The structure itself was intricately designed, but they ended up only bringing one third of the original designed structure to the event, but even that ended up being overwhelming. They needed more people than they expected to put it together, and the wind conspired against them. Arnott’s significant other, Aviva Pinchas, described the bench inside the structure, and said it was indicative of the problems they faced getting everything set up.
“The bench was the symbol of everything that frustrated me about this project. It’s so beautifully designed, but so complicated,” she said. “There are five rings, horizontal rings on the bench, and then these vertical supports, and the part where you sit doesn’t really support your weight.”
The bench was designed last, when their architect was already exhausted. As a piece of woodworking and design it was impressive, but nowhere near practical for Burning Man. In any other situation they could head to the local store to get a few $10 folding chairs, but in this situation there were no easy fixes.
The stresses and personal issues piled up. One of the members of the team was arrested on the way to the show, although Arnott wouldn’t provide many details of that situation. Another member of the team lost their job before the show began. Everyone was already exhausted, the project was way over budget, and the team was in way over their heads. Even the power tools they brought for construction proved useless, since they couldn’t be charged without a working generator.
It began to seem like a comedy of errors. Without a phone, they couldn’t find more power. Merely getting to the structure involved a three-mile round trip journey. They didn’t realize how many hands they would need to construct the installation.
Nerves were shot, tempers flared, and bodies began to give out. They didn’t bring any safety lighting, so when the sun went down the structure became almost invisible, and they were worried about someone crashing into it.
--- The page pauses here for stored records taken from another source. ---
(** * PerfectNS: a shallow embedding of the nested sampling drivers

    The Python sources embedded here are
    - [PerfectNestedSampling/nested_sampling.py] (standard and dynamic drivers,
      thread generator, importance functions),
    - [npns/nested_sampling.py] (an earlier revision of the standard driver and
      thread generator),
    - [PerfectNS/estimators.py] (estimators and the reference-table helper),
    - [perfectns/parallelised_wrappers.py] (the wrappers that run a function
      on many runs, generate many runs and cache them).

    Conventions of the embedding.
    - A numpy float is an exact rational ([Q]); rounding is not modelled.
      Where numpy would produce [nan] or [inf] (a division by zero) the model
      raises [NonFinite].  The one [-inf] the drivers store ([logz_dead]) and
      the one [nan] they store (the start of a thread born from the whole
      prior) are explicit constructors.
    - Transcendental functions and the library calls whose code is not part of
      the repository ([np.exp], [np.log], [logsumexp], [np.argsort], ...) are
      the fields of the class [NumLib].
    - [np.log(np.random.random())] is read from a tape of draws which is
      threaded through the code; a loop that asks for a draw when the tape is
      exhausted stops with [OutOfDraws].
    - The [while] loop of the dynamic driver is bounded by a fuel; [None] is
      the loop still running when the fuel is spent.
    - A Python exception is a [Raise]; the assertion sites are told apart.
    - The process pool of the wrappers is the order in which its futures
      complete; what [get_run_data] does with a file is a trace of events. *)

From Stdlib Require Import String Ascii DecimalString.
From Stdlib Require Import QArith Qround Qabs Qpower Lqa Lia ZArith List Bool.
From Stdlib Require Import Permutation Sorting.Sorted Sorting.Mergesort Orders.
Import ListNotations.
Open Scope Q_scope.

(** ** Exceptions and the result monad *)

Inductive assertion : Type :=
| AssertInterval        (* generate_single_thread: logx_start > logx_end *)
| AssertDynamicGoal     (* generate_dynamic_run: 0 <= dynamic_goal <= 1 *)
| AssertDynamicFraction (* min_max_importance: 0 < dynamic_fraction < 1 *)
| AssertUniqueMatch     (* exactly one sample at a thread's start or end logl *)
| AssertTuningType      (* p_importance: tuning_type == 'theta1' *)
| AssertProbability     (* credible interval probability in (0, 1) *)
| AssertGaussian        (* paramCredEstimator.analytical: likelihood, prior *)
| AssertLogxTerminate.  (* check_by_integrating: logx_terminate is not None *)

Inductive exn : Type :=
| AssertionError (a : assertion)
| AttributeError
| IndexError
| ValueError
| TypeError
| NonFinite     (* numpy continues with nan or inf; Q has neither *)
| OutOfDraws.   (* the tape of random draws is exhausted *)

Inductive result (A : Type) : Type :=
| Ok (a : A)
| Raise (e : exn).

Arguments Ok {A} a.
Arguments Raise {A} e.

Definition bind {A B : Type} (m : result A) (k : A -> result B) : result B :=
  match m with
  | Ok a => k a
  | Raise e => Raise e
  end.

Declare Scope result_scope.
Delimit Scope result_scope with result.
Notation "x <- m ;; k" := (bind m (fun x => k))
  (at level 61, m at next level, right associativity) : result_scope.
Notation "' p <- m ;; k" := (bind m (fun p => k))
  (at level 61, p pattern, m at next level, right associativity) : result_scope.
Open Scope result_scope.

Definition assert (b : bool) (a : assertion) : result unit :=
  if b then Ok tt else Raise (AssertionError a).

Definition is_ok {A : Type} (m : result A) : bool :=
  match m with Ok _ => true | Raise _ => false end.

(** ** Comparisons on floats *)

Definition Qltb (x y : Q) : bool := negb (Qle_bool y x).
Definition Qgtb (x y : Q) : bool := Qltb y x.

(** A float that may be [nan] ([thread_min_max[:, 0]], [logl_min]). *)
Inductive nanQ : Type :=
| NaN
| Val (q : Q).

Definition isnan (x : nanQ) : bool :=
  match x with NaN => true | Val _ => false end.

(** A float that may be [-inf] ([logz_dead]). *)
Inductive infQ : Type :=
| NegInf
| Fin (q : Q).

(** [a > b] where [b] may be [-inf] and [a] is finite. *)
Definition gt_inf (a : Q) (b : infQ) : bool :=
  match b with
  | NegInf => true
  | Fin q => Qgtb a q
  end.

(** ** The numerical library *)

Class NumLib : Type := {
  np_exp : Q -> Q;
  np_log : Q -> Q;
  (* x ** y for a fractional exponent *)
  np_power : Q -> Q -> Q;
  np_sqrt : Q -> Q;
  (* scipy.misc.logsumexp / mf.log_sum_given_logs on a non-empty array *)
  lse : list Q -> Q;
  (* np.argsort with the default kind *)
  np_argsort : list Q -> list nat;
  erfinv : Q -> Q
}.

(** What numpy documents of [np.argsort]: the indices, each once, in an order
    that sorts the keys.  The default kind is not documented as stable. *)
Definition keys_along (keys : list Q) (idx : list nat) : list Q :=
  map (fun i => nth i keys 0) idx.

Definition argsort_contract (argsort : list Q -> list nat) : Prop :=
  forall keys,
    Permutation (argsort keys) (seq 0 (length keys)) /\
    StronglySorted Qle (keys_along keys (argsort keys)).

(** ** Array helpers *)

(** An integer used as a float. *)
Definition natQ (n : nat) : Q := inject_Z (Z.of_nat n).

Definition sumQ (l : list Q) : Q := fold_right Qplus 0 l.

(** [np.cumsum]. *)
Fixpoint cumsum_from (acc : Q) (l : list Q) : list Q :=
  match l with
  | [] => []
  | x :: l' => (acc + x) :: cumsum_from (acc + x) l'
  end.

Definition cumsum (l : list Q) : list Q := cumsum_from 0 l.

Definition Qmaxb (x y : Q) : Q := if Qltb x y then y else x.
Definition Qminb (x y : Q) : Q := if Qltb y x then y else x.

(** [a.max()] and [a.min()]: [ValueError] on an empty array. *)
Definition np_max (l : list Q) : result Q :=
  match l with
  | [] => Raise ValueError
  | x :: l' => Ok (fold_left Qmaxb l' x)
  end.

Definition np_min (l : list Q) : result Q :=
  match l with
  | [] => Raise ValueError
  | x :: l' => Ok (fold_left Qminb l' x)
  end.

(** [x / y] on floats. *)
Definition fdiv (x y : Q) : result Q :=
  if Qeq_bool y 0 then Raise NonFinite else Ok (x / y).

Fixpoint mapM {A B : Type} (f : A -> result B) (l : list A) : result (list B) :=
  match l with
  | [] => Ok []
  | a :: l' => b <- f a ;; bs <- mapM f l' ;; Ok (b :: bs)
  end.

(** [a op b] elementwise on arrays of one shape. *)
Fixpoint zipM {A B C : Type} (f : A -> B -> result C) (l : list A) (m : list B)
  : result (list C) :=
  match l, m with
  | [], [] => Ok []
  | a :: l', b :: m' => c <- f a b ;; cs <- zipM f l' m' ;; Ok (c :: cs)
  | _, _ => Raise ValueError
  end.

(** [a op= b]: the result has the shape of [a]; an array [b] of one entry is
    broadcast, any other difference of shape raises. *)
Definition inplace {A B : Type} (f : A -> B -> result A) (a : list A) (b : list B)
  : result (list A) :=
  if (length b =? length a)%nat then zipM f a b
  else match b with
       | [y] => mapM (fun x => f x y) a
       | _ => Raise ValueError
       end.

(** [a op b]: as [a op= b], and an array [a] of one entry is broadcast too. *)
Definition broadcast {A B C : Type} (f : A -> B -> result C) (a : list A)
  (b : list B) : result (list C) :=
  if (length b =? length a)%nat then zipM f a b
  else match a, b with
       | _, [y] => mapM (fun x => f x y) a
       | [x], _ => mapM (f x) b
       | _, _ => Raise ValueError
       end.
Burning Man itself provided some cones and safety lighting. “Probably for the safety of others,” Pinchas said, laughing.
Arnott described speaking to one of the members of the team, when he began realizing just how badly things were going. “She had nothing left to give. She was wiped. I’ve never seen a person look this wiped,” he said, “She was empty.”
“There were so many people coming in to help us, and that helped us stay on track. One guy appeared out of nowhere, and it turns out he was a backer on Kickstarter, and he wanted to see the project,” Pinchas said. “He helped us for a day, getting on ladders, screwing things on, dust flying in his face, there were 70 mile per hour winds.”
“We would have failed,” Arnott said, emphatically. “It would have not happened unless a bunch of people appeared from the dust and helped.” They found a friend who was able to donate his generator for the event. Another team had finished their structure early, and came over with their tools to help construct the SoundSelf theater.
“I felt incredibly humbled by all this generosity coming out of the woodwork,” Arnott said. They saw multiple projects that never made it, and he was beginning to fear that their own project was doomed to fail. But then, with a help of those around them…
It worked, and it was amazing
The installation was far away from the city, and gave people a place to stop, play the game, and get lost in what amounted to group meditation. “People discovered it on their night-time adventures alone or in small groups. Its location ensured that whimsy and discovery were built into the player’s introduction to the experience,” Arnott explained.
It was also placed with respect to the Temple, the central space of spiritual community at Burning Man. “This means that a lot of people visiting SoundSelf would be in a more spiritual and emotionally vulnerable state of mind,” he said. Once the structure was constructed it provided a place for people to stop and being physically close to others, a communal and “cuddly” space.
“We know some fucking happened in the structure,” Arnott said.
And, by the sound of it, some blowing… of minds.